For compliance reason, I cannot share my full model, but I can build a mini one to repro my issue.

please check the model binary directly:
tiny_model.onnx (15.9 KB)
OR build from the script:
tiny_model_builder.py (1.1 KB)

  • Using ORT + TensorrtExecutionProvider reports error:

    Error Code 4: Internal Error ((Unnamed Layer* 23) [LoopOutput]: an ILoopOutputLayer cannot be used to compute a shape tensor)
    ORT_repro.py (690 Bytes)

  • Using trtexec --onnx=tiny_model.onnx --saveEngine=tiny_model.trt --memPoolSize=workspace:10000 --minShapes=input:1x1 --maxShapes=input:1x512 --optShapes=input:1x64 --device=0 --verbose will show below error:
    [02/21/2023-14:36:04] [E] Error[2]: [topSort.cpp::trivialChoice::314] Error Code 2: Internal Error (Assertion c != kNoColor failed. )
    [02/21/2023-14:36:04] [E] Error[2]: [builder.cpp::buildSerializedNetwork::738] Error Code 2: Internal Error (Assertion engine != nullptr failed. )

Environment

TensorRT Version: 8.5.0
GPU Type: T4
Nvidia Driver Version: 470.161.03
CUDA Version: 11.8
CUDNN Version:
Operating System + Version: Ubuntu20.04
Python Version (if applicable):
TensorFlow Version (if applicable):
PyTorch Version (if applicable):
Baremetal or Container (if container which image + tag):

Relevant Files

Please attach or include links to any models, data, files, or scripts necessary to reproduce your issue. (Github repo, Google Drive, Dropbox, etc.)

Steps To Reproduce

Please include:

  • Exact steps/commands to build your repro
  • Exact steps/commands to run your repro
  • Full traceback of errors encountered

Hi @niuzheng168 ,
Apologies for the delayed response.
Can you please share the verbose logs with us, meanwhile we are trying to reproduce the issue from our end.

Thanks

I have the same issue.

trtexec_log.txt (936.3 KB)

This is from trying to run/convert an ONNX model to TRT. Using ONNX simplifier didn’t help. The model was fetched from TensorFlow Model Zoo and converted to ONNX. TRT conversion always failed due to the input being UINT8. I used the following script to change it to FP32.

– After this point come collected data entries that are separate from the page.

(* ===== verification/ViewsSpec.v ===== *)
(** * Correctness of the views

    The list of models agrees with the offers of each model, and with what the
    router may choose; the rows of the query are grouped into the machines of the
    account, each once with its backends in order, and the hashes of the offers
    survive being joined with commas; the points of the last thirty days are exact
    as long as one UTC day lasts, and the totals add up. *)

From S2P Require Import Prelude GoStrings GoTime Wire Receipt Messages Router Db Hex Auth Store Indexer Http AuthHttp ProviderAccount Views Sample.
From Stdlib Require Import Ascii.
From stdpp Require Import gmap strings sorting.
Open Scope string_scope.
Open Scope list_scope.
Open Scope Z_scope.

(** * The market *)

(** ** Orders *)
Section Order.
Context {R : Type} (before : R -> R -> bool).
Lemma insert_with_Permutation row rows : insert_with before row rows ≡ₚ row :: rows.
Proof.
  induction rows as [|x rows IH]; cbn [insert_with]; [done|]. destruct (before row x); [done|]. rewrite IH. constructor.
Qed.
Lemma order_with_Permutation rows : order_with before rows ≡ₚ rows.
Proof. unfold order_with. induction rows as [|x rows IH]; cbn [foldr]; [done|]. by rewrite insert_with_Permutation, IH. Qed.

Context (total : forall a b, before a b = true \/ before b a = true) (trans : forall a b c, before a b = true -> before b c = true -> before a c = true).
Lemma order_with_sorted rows : StronglySorted (fun a b => before a b = true) (order_with before rows).
Proof.
  induction rows as [|x rows IH]; [constructor|]. unfold order_with in *. cbn [foldr]. induction IH as [|y l Hl IHl Hy]; cbn [insert_with]; [by repeat constructor|].
  destruct (before x y) eqn:E.
  - constructor; [by constructor|]. constructor; [done|]. eapply Forall_impl; [exact Hy|]. intros z Hz. by apply (trans x y z).
  - constructor; [done|]. rewrite insert_with_Permutation. constructor; [|done]. by destruct (total x y); [congruence|].
Qed.
(** Filtering commutes with sorting. *)
Lemma filter_insert_with p x l : StronglySorted (fun a b => before a b = true) l ->
  List.filter p (insert_with before x l) = if p x then insert_with before x (List.filter p l) else List.filter p l.
Proof.
  induction 1 as [|y l Hl IH Hy]; cbn [insert_with List.filter]; [by destruct (p x)|]. destruct (before x y) eqn:E; cbn [List.filter].
  - destruct (p x); [|done]. destruct (p y); cbn [insert_with]; [by rewrite E|]. clear IH Hl.
    destruct (List.filter p l) as [|z rest] eqn:Ef; [done|]. cbn [insert_with].
    assert (In z l) as Hz by (apply (filter_In p); rewrite Ef; by left). rewrite (Forall_forall _ l) in Hy.
    rewrite (trans x y z); [done|done|]. apply Hy. by apply list_elem_of_In.
  - rewrite IH. destruct (p y), (p x); cbn [insert_with]; try done. by rewrite E.
Qed.
Lemma filter_order_with p rows : List.filter p (order_with before rows) = order_with before (List.filter p rows).
Proof.
  unfold order_with. induction rows as [|x rows IH]; [done|]. cbn [foldr List.filter]. rewrite filter_insert_with by apply order_with_sorted.
  rewrite IH. by destruct (p x).
Qed.
End Order.

Lemma order_with_map {A B} (f : A -> B) before before' l : (forall a b, before (f a) (f b) = before' a b) ->
  order_with before (map f l) = map f (order_with before' l).
Proof.
  intros H. unfold order_with. induction l as [|x l IH]; [done|]. cbn [map foldr]. rewrite IH. generalize (foldr (insert_with before') [] l). clear IH.
  intros m. induction m as [|y m IH]; cbn [insert_with map]; [done|]. rewrite H. destruct (before' x y); [done|]. cbn [map]. by rewrite IH.
Qed.

(** ** Texts *)
Lemma string_leb_total a b : string_leb a b = true \/ string_leb b a = true.
Proof. unfold string_leb, string_ltb. rewrite (string_cmp_antisym a b). destruct (string_cmp a b); cbn; auto. Qed.
Lemma string_leb_trans a b c : string_leb a b = true -> string_leb b c = true -> string_leb a c = true.
Proof.
  unfold string_leb, string_ltb. rewrite (string_cmp_antisym a b), (string_cmp_antisym b c), (string_cmp_antisym a c).
  destruct (string_cmp a b) eqn:E1; [apply string_cmp_eq in E1 as ->; done| |done].
  destruct (string_cmp b c) eqn:E2; [apply string_cmp_eq in E2 as <-; by rewrite E1|by rewrite (string_cmp_lt_trans _ _ _ E1 E2)|done].
Qed.
Lemma distinct_strings_spec l x : x ∈ distinct_strings l <-> x ∈ l.
Proof. unfold distinct_strings. rewrite !list_elem_of_In, nodup_In, <- !list_elem_of_In. by rewrite sort_strings_Permutation. Qed.
Lemma distinct_strings_NoDup l : NoDup (distinct_strings l).
Proof. apply NoDup_ListNoDup, NoDup_nodup. Qed.


(** ** Minima and sums *)
Lemma min_nullable_spec {R} (value : R -> Z) rows : rows <> [] ->
  exists m, min_nullable value rows = Some m /\ (exists r, r ∈ rows /\ value r = m) /\ forall r, r ∈ rows -> m <= value r.
Proof.
  unfold min_nullable. induction rows as [|r rows IH]; [done|]. intros _. cbn [foldr]. destruct rows as [|r' rows].
  - exists (value r). cbn. split_and!; [done|exists r; split; [by left|done]|]. intros x Hx%list_elem_of_singleton. subst. lia.
  - destruct IH as (m & -> & (x & Hx & Ex) & Hm); [done|]. exists (Z.min (value r) m). split_and!; [done| |].
    + destruct (Z.le_ge_cases (value r) m); [exists r; split; [by left|lia]|exists x; split; [by right|lia]].
    + intros y [->|Hy]%elem_of_cons; [lia|]. specialize (Hm y Hy). lia.
Qed.
Lemma affected_Permutation {R} (p : R -> bool) l k : l ≡ₚ k -> affected p l = affected p k.
Proof. unfold affected, select. induction 1; cbn [List.filter]; repeat (destruct (p _)); cbn [length]; lia. Qed.
Lemma sum_where_Permutation {R} (p : R -> bool) value l k : l ≡ₚ k -> sum_where p value l = sum_where p value k.
Proof. unfold sum_where. induction 1; cbn [foldr]; lia. Qed.
Lemma affected_map {R S} (f : R -> S) p l : affected p (map f l) = affected (fun r => p (f r)) l.
Proof. unfold affected, select. induction l as [|r l IH]; [done|]. cbn [map List.filter]. destruct (p (f r)); cbn [length]; lia. Qed.

(** ** What the market is meant to show *)
(** Every routing row has its machine, and the machine its account: the foreign
    keys of the tables. *)
Definition joins_once (d : Db) : Prop :=
  forall r, r ∈ routing d -> exists m a, List.filter (fun m => String.eqb (mc_id m) (rt_machine r)) (machines d) = [m]
    /\ List.filter (fun a => String.eqb (ac_id a) (mc_account m)) (accounts d) = [a].
(** The CHECK constraint of the capacity. *)
Definition capacities (d : Db) : Prop := forall r, r ∈ routing d -> 0 <= rt_capacity r.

import onnx_graphsurgeon as gs
import onnx
import numpy as np

graph = gs.import_onnx(onnx.load("C:\\Users\\user\\test\\cam1\\model2.onnx"))
for inp in graph.inputs:
    inp.dtype = np.float32

onnx.save(gs.export_onnx(graph), "updated_cam1_model2.onnx")

The ONNX model is too big to post here, so here is a GDrive link:
ONNX model link
This is the model after FP32 script, without simplifying it.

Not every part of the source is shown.